August 3 marks one year since the racist massacre at the El Paso Walmart store. Twenty-three people died, targeted by a man who drove almost 700 miles, empowered by a national environment that fuels racism instead of combating it. He killed Mexicans and Mexican-Americans. In a city that is 80 percent Hispanic, that act of domestic terrorism has been heartbreaking, outraging, frightening, and very personal.

I work at Las Americas Immigrant Advocacy Center in El Paso, and on the day of the attack, one of my colleagues sent out a collective message asking everyone on the staff to check in as to where they were and how they were. It felt very real.

The “Gran Candela” memorial for the El Paso mass shooting victims, unveiled Nov. 2019.

This is not a long reflection — I just want to brush the cobwebs off this memory for those who don’t live here in El Paso, for those of us who have had to store the memory along with other horrifying, incomprehensible and totally avoidable violence perpetrated in our world, in our own nation. We can’t be everywhere or do everything, but in some small way, we are each complicit when we don’t spend every waking moment working so that this never ever ever happens again.

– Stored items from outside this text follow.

(** * File transfer service: storage engine and transfer server

    A shallow embedding of the two Go packages of the repository:

    - package [storage]: the in-memory catalog ([map[string]*pb.FileMetadata])
      and the flat-file blob store behind [SaveFile], [GetFile], [ListFiles];
    - package [server]: the three gRPC handlers [UploadFile], [DownloadFile],
      [ListFiles], their channel-as-semaphore admission control, and [Serve].

    Everything the Go code reads from its environment is an explicit argument
    of the embedded function: the two clock readings of [SaveFile], the
    outcome of the blob write, the order in which the runtime iterates the
    catalog map, the messages a client stream delivers and the outcome of
    every send.  Go's [int] is the 64-bit integer of the build target
    (linux/amd64), [int32] and [int64] are the protobuf field types. *)

From stdpp Require Import gmap strings list fin_maps pretty.
From Stdlib Require Import ZArith Lia.

Local Open Scope Z_scope.

(** ** Go values shared by both packages *)

Definition bytes := list Byte.byte.

(** Two's complement wrap-around of a [bits]-wide signed integer. *)
Definition wrap (bits : Z) (z : Z) : Z :=
  (z + 2 ^ (bits - 1)) mod 2 ^ bits - 2 ^ (bits - 1).

Definition to_int (z : Z) : Z := wrap 64 z.
Definition to_int32 (z : Z) : Z := wrap 32 z.
Definition to_int64 (z : Z) : Z := wrap 64 z.

Definition is_int32 (z : Z) : Prop := - 2 ^ 31 <= z < 2 ^ 31.
Definition is_int64 (z : Z) : Prop := - 2 ^ 63 <= z < 2 ^ 63.

(** [len(x)] as a Go [int]. *)
Definition len {A} (l : list A) : Z := Z.of_nat (length l).

(** The slice expression [data[i:j]]. *)
Definition slice {A} (data : list A) (i j : Z) : list A :=
  take (Z.to_nat (j - i)) (drop (Z.to_nat i) data).

(** gRPC status codes used by the service. *)
Inductive Code := OK | InvalidArgument | NotFound | ResourceExhausted | Internal.

(** Go [error] values that flow through the two packages. *)
Inductive error :=
| EOF                                   (* io.EOF *)
| PathError (op path : string)          (* *os.PathError of WriteFile / ReadFile *)
| StatusError (c : Code) (msg : string) (* status.Error(c, msg) *)
| TransportError (msg : string)         (* a failed Recv / Send on a stream *)
| Wrapped (msg : string) (e : error).   (* fmt.Errorf("...: %w", e) *)

Definition is_EOF (e : error) : bool :=
  match e with EOF => true | _ => false end.

(** How a call ends: it returns a value, returns an error, or the goroutine
    panics. *)
Inductive outcome (A : Type) :=
| Ok (a : A)
| Err (e : error)
| Panic (msg : string).
Arguments Ok {A} a.
Arguments Err {A} e.
Arguments Panic {A} msg.

(** [pb.FileMetadata] *)
Record FileMetadata := {
  Id : string;
  Filename : string;
  Size : Z;
  CreatedAt : Z;
  UpdatedAt : Z
}.

(** [fmt.Sprintf("%d", n)] *)
Definition Sprintf_d (n : Z) : string := pretty n.

(** ** Package storage *)

Module Storage.

(** The directory tree the process writes to: path to file content. *)
Abbreviation fs := (gmap string bytes).

(** What [ioutil.WriteFile] does in one call: it succeeds, or it fails with an
    error having created nothing ([written = None], the open failed) or having
    left the first [k] bytes behind ([written = Some k]). *)
Inductive write_outcome :=
| WriteOk
| WriteFails (e : error) (written : option nat).

Definition WriteFile (o : write_outcome) (path : string) (data : bytes)
    (d : fs) : option error * fs :=
  match o with
  | WriteOk => (None, <[path := data]> d)
  | WriteFails e None => (Some e, d)
  | WriteFails e (Some k) => (Some e, <[path := take k data]> d)
  end.

(** [os.ReadFile]: the content if the path exists. *)
Definition ReadFile (path : string) (d : fs) : outcome bytes :=
  match d !! path with
  | Some b => Ok b
  | None => Err (PathError "open" path)
  end.

(** [type storage struct]; the lock [mu] makes each method below one atomic
    step, so it has no field of its own here. *)
Record storage := {
  directory : string;
  files : gmap string FileMetadata
}.

(** The engine together with the file system it persists to. *)
Record state := {
  engine : storage;
  disk : fs
}.

(** What one [SaveFile] call observes: [time.Now().UnixNano()], the outcome of
    the write, then [time.Now().Unix()]. *)
Record save_env := {
  now_nano : Z;
  write : write_outcome;
  now_unix : Z
}.

Definition NewStorage (directory : string) : storage :=
  {| directory := directory; files := ∅ |}.

Section WithJoin.

(** [filepath.Join] of the directory and one element. *)
Variable Join : string → string → string.

Definition SaveFile (env : save_env) (filename : string) (data : bytes)
    (st : state) : outcome string * state :=
  let s := engine st in
  let id := Sprintf_d (now_nano env) in
  let filepath := Join (directory s) id in
  match WriteFile (write env) filepath data (disk st) with
  | (Some err, d) => (Err err, {| engine := s; disk := d |})
  | (None, d) =>
      let now := now_unix env in
      let metadata :=
        {| Id := id;
           Filename := filename;
           Size := to_int64 (len data);
           CreatedAt := now;
           UpdatedAt := now |} in
      (Ok id,
       {| engine := {| directory := directory s;
                       files := <[id := metadata]> (files s) |};
          disk := d |})
  end.

Definition GetFile (id : string) (st : state) : outcome bytes :=
  let filepath := Join (directory (engine st)) id in
  ReadFile filepath (disk st).

End WithJoin.

(** The body of [for _, file := range s.files] over the entries the runtime
    still has to visit; [i] counts the entries seen so far. *)
Fixpoint ListFiles_loop (todo : list FileMetadata) (i start end_ : Z)
    (files : list FileMetadata) : list FileMetadata :=
  match todo with
  | [] => files
  | file :: rest =>
      let files := if (start <=? i) && (i <? end_) then files ++ [file] else files in
      let i := i + 1 in
      if end_ <=? i then files else ListFiles_loop rest i start end_ files
  end.

(** [order] is the sequence in which this call's [range] visits the map.
    [make] panics on a negative capacity; a capacity that is not negative is
    taken to be reserved.  That is what happens for a capacity up to the
    catalog size, which is all a request from page one on can ask for; with a
    page number below one the capacity is the page size itself, and for a page
    size beyond what the process can reserve the run ends in the allocation,
    outside this function's three outcomes.  The statements below that assert
    a return keep to capacities of at most the catalog size. *)
Definition ListFiles (order : list (string * FileMetadata))
    (pageSize pageNumber : Z) (s : storage) : outcome (list FileMetadata * Z) :=
  let n := Z.of_nat (size (files s)) in
  let start := to_int (pageSize * to_int (pageNumber - 1)) in
  let end_ := to_int (start + pageSize) in
  let end_ := if n <? end_ then n else end_ in
  (* make([]*pb.FileMetadata, 0, end-start) *)
  if to_int (end_ - start) <? 0 then Panic "makeslice: cap out of range"
  else Ok (ListFiles_loop order.*2 0 start end_ [], to_int32 n).

(** Go leaves the iteration order of a map unspecified and picks a fresh one
    for every [range] statement: any arrangement of the entries can occur. *)
Definition iteration_of (m : gmap string FileMetadata)
    (order : list (string * FileMetadata)) : Prop :=
  order ≡ₚ map_to_list m.

(** The entries of page [pageNumber], nothing when the call does not return. *)
Definition page (order : list (string * FileMetadata))
    (pageSize pageNumber : Z) (s : storage) : list FileMetadata :=
  match ListFiles order pageSize pageNumber s with
  | Ok (files, _) => files
  | _ => []
  end.

(** The number of pages of a catalog of [n] entries: ceil(n / pageSize). *)
Definition page_count (n pageSize : Z) : Z := (n + pageSize - 1) / pageSize.

(** The states the engine goes through: [NewStorage] over some disk, then
    [SaveFile] calls.  [GetFile] and [ListFiles] assign nothing. *)
Inductive reachable (Join : string → string → string) (dir : string)
    : state → Prop :=
| reachable_new d :
    reachable Join dir {| engine := NewStorage dir; disk := d |}
| reachable_save env filename data st :
    reachable Join dir st →
    reachable Join dir (SaveFile Join env filename data st).2.

(** [SaveFile] calls made one after the other, as by the loop of the engine's
    listing test; each call comes with what it observes.  The results are in
    call order. *)
Fixpoint SaveFiles (Join : string → string → string)
    (calls : list (save_env * string * bytes)) (st : state)
    : list (outcome string) * state :=
  match calls with
  | [] => ([], st)
  | (env, filename, data) :: calls =>
      let '(r, st) := SaveFile Join env filename data st in
      let '(rs, st) := SaveFiles Join calls st in
      (r :: rs, st)
  end.

End Storage.

(** ** Protocol messages (package pb) *)

Record FileInfo := {
  InfoFilename : string;
  InfoContentType : string
}.

(** [UploadFileRequest] with its [oneof data]. *)
Inductive UploadFileRequest :=
| Request_Unset
| Request_Info (info : FileInfo)
| Request_ChunkData (chunk : bytes).

Definition GetInfo (req : UploadFileRequest) : option FileInfo :=
  match req with Request_Info info => Some info | _ => None end.

Definition GetChunkData (req : UploadFileRequest) : bytes :=
  match req with Request_ChunkData chunk => chunk | _ => [] end.

Record UploadFileResponse := {
  RespId : string;
  RespFilename : string;
  RespSize : Z;
  RespCreatedAt : Z
}.

Record ListFilesResponse := {
  Files : list FileMetadata;
  TotalCount : Z
}.

(** ** Package server *)

Module Server.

How fitting that we have the words of Congressman John Lewis, who was laid to rest yesterday, marking exactly this week as he paraphrases Dr. Martin Luther King Jr., who inspired him to fight for justice:

[King] said we are all complicit when we tolerate injustice. He said it is not enough to say it will get better by and by. He said each of us has a moral obligation to stand up, speak up and speak out… You must do something. Democracy is not a state. It is an act, and each generation must do its part to help build what we called the Beloved Community, a nation and world society at peace with itself. 

This is not to beat us up, but to inspire us, to engage us, to remind us that “the arc of the moral universe is long, but it bends towards justice” (King). I do believe we shall overcome someday — maybe not in my lifetime, but someday.

John Lewis closes his op-ed published in the New York Times on the day of his funeral, saying, “When historians pick up their pens to write the story of the 21st century, let them say that it was your generation who laid down the heavy burdens of hate at last and that peace finally triumphed over violence, aggression and war.”

This walks hand-in-hand with the words of our bishop here in El Paso, Mark Seitz. Last November, when the “Gran Candela” memorial to the victims was unveiled, he asked that God “grant that the light of this candela might reach deep into the hearts and souls of El Pasoans and all who pass this sacred place.“ He expressed his hope that it would be a reminder to all to “respond to weapons of hatred with weapons of love.”

So light a candle on August 3, and pause a moment to remember the racist massacre in El Paso. It is not a single incident, not perpetrated by a single mentally ill man, but one more blight on a nation that knows better. In another moment, there would be memorial services all over El Paso that would join together people from both sides of the border here.

Light a candle and remember, in the words of John Lewis, “democracy is an act, and each generation must do its part.”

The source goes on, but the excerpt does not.